• _Instructions for the task_: Among the entries below, find every line that contains the string "relayed", then copy it.

(Beginning of Data to use)

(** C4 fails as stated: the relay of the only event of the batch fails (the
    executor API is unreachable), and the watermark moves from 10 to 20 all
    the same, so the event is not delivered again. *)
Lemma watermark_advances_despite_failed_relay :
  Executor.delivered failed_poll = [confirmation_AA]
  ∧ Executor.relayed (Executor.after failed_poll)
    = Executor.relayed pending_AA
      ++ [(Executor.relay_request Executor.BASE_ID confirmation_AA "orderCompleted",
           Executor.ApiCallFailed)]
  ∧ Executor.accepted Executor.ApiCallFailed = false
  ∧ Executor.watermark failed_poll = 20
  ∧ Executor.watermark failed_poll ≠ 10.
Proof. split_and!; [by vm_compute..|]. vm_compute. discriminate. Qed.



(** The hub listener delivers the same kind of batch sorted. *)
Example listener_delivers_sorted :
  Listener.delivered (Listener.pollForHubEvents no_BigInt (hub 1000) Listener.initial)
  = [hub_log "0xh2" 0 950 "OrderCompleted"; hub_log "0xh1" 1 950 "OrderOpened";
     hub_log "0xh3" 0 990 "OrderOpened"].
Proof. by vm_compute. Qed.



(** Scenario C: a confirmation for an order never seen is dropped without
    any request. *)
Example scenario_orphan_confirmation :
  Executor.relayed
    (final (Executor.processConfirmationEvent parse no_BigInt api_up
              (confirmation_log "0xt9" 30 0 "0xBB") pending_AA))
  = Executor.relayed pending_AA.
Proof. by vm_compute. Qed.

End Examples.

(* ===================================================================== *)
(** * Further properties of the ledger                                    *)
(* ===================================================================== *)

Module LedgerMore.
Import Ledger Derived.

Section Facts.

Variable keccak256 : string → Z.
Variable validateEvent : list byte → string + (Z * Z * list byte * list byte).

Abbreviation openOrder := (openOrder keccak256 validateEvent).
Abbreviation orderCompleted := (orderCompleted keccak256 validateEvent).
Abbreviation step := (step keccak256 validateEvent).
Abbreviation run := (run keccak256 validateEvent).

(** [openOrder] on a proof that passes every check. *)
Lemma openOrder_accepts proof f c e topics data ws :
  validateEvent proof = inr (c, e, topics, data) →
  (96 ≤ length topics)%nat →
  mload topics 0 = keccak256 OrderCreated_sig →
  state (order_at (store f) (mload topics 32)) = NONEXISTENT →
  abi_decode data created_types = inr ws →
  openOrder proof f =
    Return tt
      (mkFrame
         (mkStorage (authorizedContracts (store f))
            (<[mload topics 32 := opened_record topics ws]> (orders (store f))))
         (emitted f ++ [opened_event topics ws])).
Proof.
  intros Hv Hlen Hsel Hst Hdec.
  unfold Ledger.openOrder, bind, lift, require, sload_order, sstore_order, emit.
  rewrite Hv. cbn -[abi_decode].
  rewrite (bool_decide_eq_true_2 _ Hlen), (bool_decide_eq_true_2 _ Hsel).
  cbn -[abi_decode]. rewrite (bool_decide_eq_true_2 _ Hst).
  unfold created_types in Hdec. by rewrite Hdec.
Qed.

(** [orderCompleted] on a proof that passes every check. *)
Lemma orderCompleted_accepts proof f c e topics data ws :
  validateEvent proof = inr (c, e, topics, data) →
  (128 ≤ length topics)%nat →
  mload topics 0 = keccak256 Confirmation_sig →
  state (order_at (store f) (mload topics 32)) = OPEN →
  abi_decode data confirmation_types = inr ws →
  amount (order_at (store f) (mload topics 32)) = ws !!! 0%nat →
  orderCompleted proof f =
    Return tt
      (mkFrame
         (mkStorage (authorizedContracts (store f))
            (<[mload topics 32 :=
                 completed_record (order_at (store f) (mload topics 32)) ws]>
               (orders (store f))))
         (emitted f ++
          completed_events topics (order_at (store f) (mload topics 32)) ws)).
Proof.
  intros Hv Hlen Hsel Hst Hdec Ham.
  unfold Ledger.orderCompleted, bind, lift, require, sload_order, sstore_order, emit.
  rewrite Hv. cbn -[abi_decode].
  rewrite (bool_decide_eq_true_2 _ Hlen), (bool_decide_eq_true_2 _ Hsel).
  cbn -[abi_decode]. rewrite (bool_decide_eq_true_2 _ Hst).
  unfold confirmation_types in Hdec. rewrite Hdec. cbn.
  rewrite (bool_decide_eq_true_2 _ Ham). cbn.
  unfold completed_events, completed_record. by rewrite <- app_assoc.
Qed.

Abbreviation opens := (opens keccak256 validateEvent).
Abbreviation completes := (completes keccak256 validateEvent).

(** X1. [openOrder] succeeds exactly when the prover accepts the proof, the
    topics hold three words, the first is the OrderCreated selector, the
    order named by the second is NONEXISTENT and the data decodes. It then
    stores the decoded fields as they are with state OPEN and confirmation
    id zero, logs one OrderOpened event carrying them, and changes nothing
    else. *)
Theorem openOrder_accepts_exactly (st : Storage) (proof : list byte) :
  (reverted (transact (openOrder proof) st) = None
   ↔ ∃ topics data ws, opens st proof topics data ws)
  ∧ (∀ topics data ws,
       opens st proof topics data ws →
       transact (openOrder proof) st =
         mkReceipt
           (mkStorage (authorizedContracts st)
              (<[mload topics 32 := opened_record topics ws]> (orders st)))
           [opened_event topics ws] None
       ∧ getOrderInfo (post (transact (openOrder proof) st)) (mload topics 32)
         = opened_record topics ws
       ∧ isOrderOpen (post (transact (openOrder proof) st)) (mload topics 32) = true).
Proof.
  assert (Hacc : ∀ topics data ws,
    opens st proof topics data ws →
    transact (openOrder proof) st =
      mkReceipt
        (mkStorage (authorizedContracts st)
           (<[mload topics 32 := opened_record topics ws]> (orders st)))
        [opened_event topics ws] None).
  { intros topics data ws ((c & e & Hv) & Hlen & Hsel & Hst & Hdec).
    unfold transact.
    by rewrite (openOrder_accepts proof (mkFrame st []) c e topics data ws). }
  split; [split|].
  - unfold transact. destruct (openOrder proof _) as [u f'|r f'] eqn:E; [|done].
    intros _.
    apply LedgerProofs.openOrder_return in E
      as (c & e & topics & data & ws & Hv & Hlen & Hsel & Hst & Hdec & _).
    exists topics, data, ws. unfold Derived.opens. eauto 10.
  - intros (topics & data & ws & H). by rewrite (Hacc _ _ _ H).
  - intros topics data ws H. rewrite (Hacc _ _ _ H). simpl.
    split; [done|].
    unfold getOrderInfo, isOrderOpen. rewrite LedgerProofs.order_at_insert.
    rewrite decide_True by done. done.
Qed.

(End of Data to use)

• _Result of the task_:
  ∧ Executor.relayed (Executor.after failed_poll)
    = Executor.relayed pending_AA
  Executor.relayed
  = Executor.relayed pending_AA.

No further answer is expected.